On the other hand, the recession might be so severe for premium-priced shower fitments and faucets that Samuel Heath struggles to survive. Thus, we need to assess both its potential if it does revert to the past average of earnings and dividends and its financial distress likelihood.
Earnings and dividends
March yearend Revenue, £m Profit after tax £000’s Earnings per share, p Dividends per share, p
2020 13.9 1,069 42.2p 5.5
2019 13.9 968 38.3 12.375
2018 14.4 980 38.7 12.375
2017 13.1 1.013 40.0 12.375
2016 12.6 769
2015 11.1 394 15.5 11.75
2014 11.0 443 17.5 11.75
2013 10.1 555 21.9 11.75
2012 9.8 515 20.3 11.75
2011 9.8 232 9.2 11.75(Throughout, the number of shares in issue has been constant at 2.53m).
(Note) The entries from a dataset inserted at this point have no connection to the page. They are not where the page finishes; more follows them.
(* ===== verification/RawTokens.v ===== *)
(** * Logos tokens before layout ([chl-parser/src/lexer.rs], [raw_tokens])

    The generated logos lexer is code outside the repository: the interface
    [Logos] stands for [Token::lexer], and [LogosLaws] states what [raw_tokens]
    relies on of it.  [LexRules] gives the rules of the [#[token]] and
    [#[regex]] attributes as one instance. *)

From S2P Require Import Prelude Tokens.

(** ** Literals *)

Definition ch (s : string) : ascii :=
  match s with String c _ => c | EmptyString => "000"%char end.

Definition BACKSLASH : ascii := ch "\".
Definition DQUOTE : ascii := "034"%char.
Definition SQUOTE : ascii := ch "'".

(** The constant [ESCAPES]. *)
Definition ESCAPES : list (ascii * ascii) :=
  [ (ch "n", LF); (ch "t", "009"%char); (ch "r", "013"%char);
    (BACKSLASH, BACKSLASH); (DQUOTE, DQUOTE); (SQUOTE, SQUOTE);
    (ch "0", "000"%char) ].

(** [escaped]. *)
Definition escaped (c : ascii) : option ascii :=
  snd <$> List.find (fun e => Ascii.eqb (fst e) c) ESCAPES.

(** [unescape]. *)
Fixpoint unescape (inner : bytes) : bytes :=
  match inner with
  | [] => []
  | c :: rest =>
      if negb (Ascii.eqb c BACKSLASH) then c :: unescape rest
      else
        match rest with
        | [] => [BACKSLASH]
        | next :: rest' =>
            match escaped next with
            | Some value => value :: unescape rest'
            | None => BACKSLASH :: next :: unescape rest'
            end
        end
  end.

(** [process_string]: the quotes stripped, the escapes processed. *)
Definition process_string (raw : bytes) (quote : ascii) : option bytes :=
  match raw with
  | q :: rest =>
      if Ascii.eqb q quote then
        match last rest with
        | Some q' =>
            if Ascii.eqb q' quote then Some (unescape (removelast rest)) else None
        | None => None
        end
      else None
  | [] => None
  end.

Definition is_digit (c : ascii) : bool :=
  (48 <=? nat_of_ascii c) && (nat_of_ascii c <=? 57).

Definition digit_value (c : ascii) : Z := Z.of_nat (nat_of_ascii c) - 48.

Definition UNDERSCORE : ascii := ch "_".

Definition I64_MAX : Z := 9223372036854775807.

(** [str::parse::<i64>] on a run of ASCII digits: the empty string and a value
    past [i64::MAX] are errors. *)
Fixpoint parse_digits (acc : Z) (text : bytes) : option Z :=
  match text with
  | [] => Some acc
  | c :: rest =>
      if is_digit c then
        let v := (acc * 10 + digit_value c)%Z in
        if (v <=? I64_MAX)%Z then parse_digits v rest else None
      else None
  end.

Definition parse_i64 (text : bytes) : option Z :=
  match text with [] => None | _ => parse_digits 0 text end.

(** [text.contains("__")]. *)
Fixpoint double_underscore (text : bytes) : bool :=
  match text with
  | c :: (d :: _) as rest =>
      (Ascii.eqb c UNDERSCORE && Ascii.eqb d UNDERSCORE) || double_underscore rest
  | _ => false
  end.

Definition ends_with_underscore (text : bytes) : bool :=
  match last text with Some c => Ascii.eqb c UNDERSCORE | None => false end.

Definition drop_underscores (text : bytes) : bytes :=
  List.filter (fun c => negb (Ascii.eqb c UNDERSCORE)) text.

(** [parse_int]. *)
Definition parse_int (text : bytes) : option Z :=
  if ends_with_underscore text || double_underscore text then None
  else parse_i64 (drop_underscores text).

(** ** The logos interface *)

(** [Token::lexer(source)] read from offset [pos]: the next match, [None] for a
    failed one, with its span; or [None] at the end of input. *)
Class Logos := logos_next : bytes -> nat -> option (option Token * nat * nat).

Definition is_quote (c : ascii) : bool := Ascii.eqb c DQUOTE || Ascii.eqb c SQUOTE.

(** What [raw_tokens] relies on of the generated lexer: a match lies in the rest
    of the source and is not empty, a rule produces none of the synthesised
    tokens, and a match that fails at a quote stays on its line. *)
Class LogosLaws (L : Logos) : Prop := {
  logos_bounds src pos r s e :
    logos_next src pos = Some (r, s, e) -> pos <= s /\ s < e /\ e <= length src;
  logos_produces src pos t s e :
    logos_next src pos = Some (Some t, s, e) -> is_synthesised t = false;
  logos_quote src pos s e c :
    logos_next src pos = Some (None, s, e) -> src !! s = Some c -> is_quote c = true ->
    forall i, s <= i < e -> src !! i <> Some LF
}.

(** ** [raw_tokens] *)

Record RawTokens := mkRaw {
  raw_toks : list spanned;
  raw_errors : list LexError;
  detached : list nat
}.

(** [source[n..].find('\n').map_or(source.len(), |i| n + i)]. *)
Fixpoint line_end_from (rest : bytes) (n : nat) : nat :=
  match rest with
  | [] => n
  | c :: rest' => if Ascii.eqb c LF then n else line_end_from rest' (S n)
  end.

Definition line_end (src : bytes) (n : nat) : nat := line_end_from (drop n src) n.

(** [source[a..b]]. *)
Definition slice (src : bytes) (a b : nat) : bytes := take (b - a) (drop a src).

Section RawTokens.
Context `{L : Logos} (f : FileId) (src : bytes).

(** A failed match that is not a quote: it extends the run of failed
    characters it touches, or starts one. *)
Definition push_failed (span : Span) (tokens : list spanned) (errors : list LexError) :
    list spanned * list LexError :=
  match last tokens, last errors with
  | Some (TError, run), Some (InvalidToken error) =>
      if end_ run =? start span then
        (removelast tokens ++ [(TError, mkSpan (file run) (start run) (end_ span))],
         removelast errors ++ [InvalidToken (mkSpan (file error) (start error) (end_ span))])
      else (tokens ++ [(TError, span)], errors ++ [InvalidToken span])
  | _, _ => (tokens ++ [(TError, span)], errors ++ [InvalidToken span])
  end.

(** The [while let Some(result) = lex.next()] loop.  [None] where
    [lex.bump(line_end - span.end)] underflows, or the fuel runs out. *)
Fixpoint raw_loop (fuel pos : nat) (tokens : list spanned) (errors : list LexError) :
    option (list spanned * list LexError) :=
  match fuel with
  | 0 => None
  | S fuel =>
      match logos_next src pos with
      | None => Some (tokens, errors)
      | Some (Some tok, s, e) =>
          raw_loop fuel e (tokens ++ [(tok, mkSpan f s e)]) errors
      | Some (None, s, e) =>
          match src !! s with
          | Some c =>
              if is_quote c then
                let le := line_end src s in
                if le <? e then None
                else
                  raw_loop fuel le
                    (tokens ++ [(TString (unescape (slice src (s + 1) le)), mkSpan f s le)])
                    (errors ++ [UnterminatedString (mkSpan f s (s + 1))])
              else
                let '(tokens, errors) := push_failed (mkSpan f s e) tokens errors in
                raw_loop fuel e tokens errors
          | None =>
              let '(tokens, errors) := push_failed (mkSpan f s e) tokens errors in
              raw_loop fuel e tokens errors
          end
      end
  end.

(** A backtick with no identifier directly after it, as [tokens.get(i + 1)]
    reads it. *)
Definition is_detached (tok : Token) (span : Span) (rest : list spanned) : bool :=
  match tok with
  | TBacktick =>
      match rest with
      | (TIdent _, next) :: _ => negb (start next =? end_ span)
      | _ => true
      end
  | _ => false
  end.

(** The loop over the backticks: their indices and errors. *)
Fixpoint find_detached (i : nat) (tokens : list spanned) : list nat * list LexError :=
  match tokens with
  | [] => ([], [])
  | (tok, span) :: rest =>
      let '(idx, errs) := find_detached (S i) rest in
      if is_detached tok span rest then (i :: idx, DetachedBacktick span :: errs)
      else (idx, errs)
  end.

(** [raw_tokens].  Every match takes a byte, so one more step than the source
    has bytes is enough. *)
Definition raw_tokens : option RawTokens :=
  '(tokens, errors) ← raw_loop (S (length src)) 0 [] [];
  let '(idx, errs) := find_detached 0 tokens in
  Some (mkRaw tokens (sort_by_key (fun e => start (error_span e)) (errors ++ errs)) idx).
End RawTokens.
Over the decade turnover has grown at a stately average of 4% per year. And now, in a Covid-19 afflicted year, it’ll be lucky to achieve the revenue number it did in 2011.
Average earnings per share over the ten years is 27.4p.
The cyclically adjusted price earnings ratio is 200p/27.4p = 7.3, which is half that of the UK market.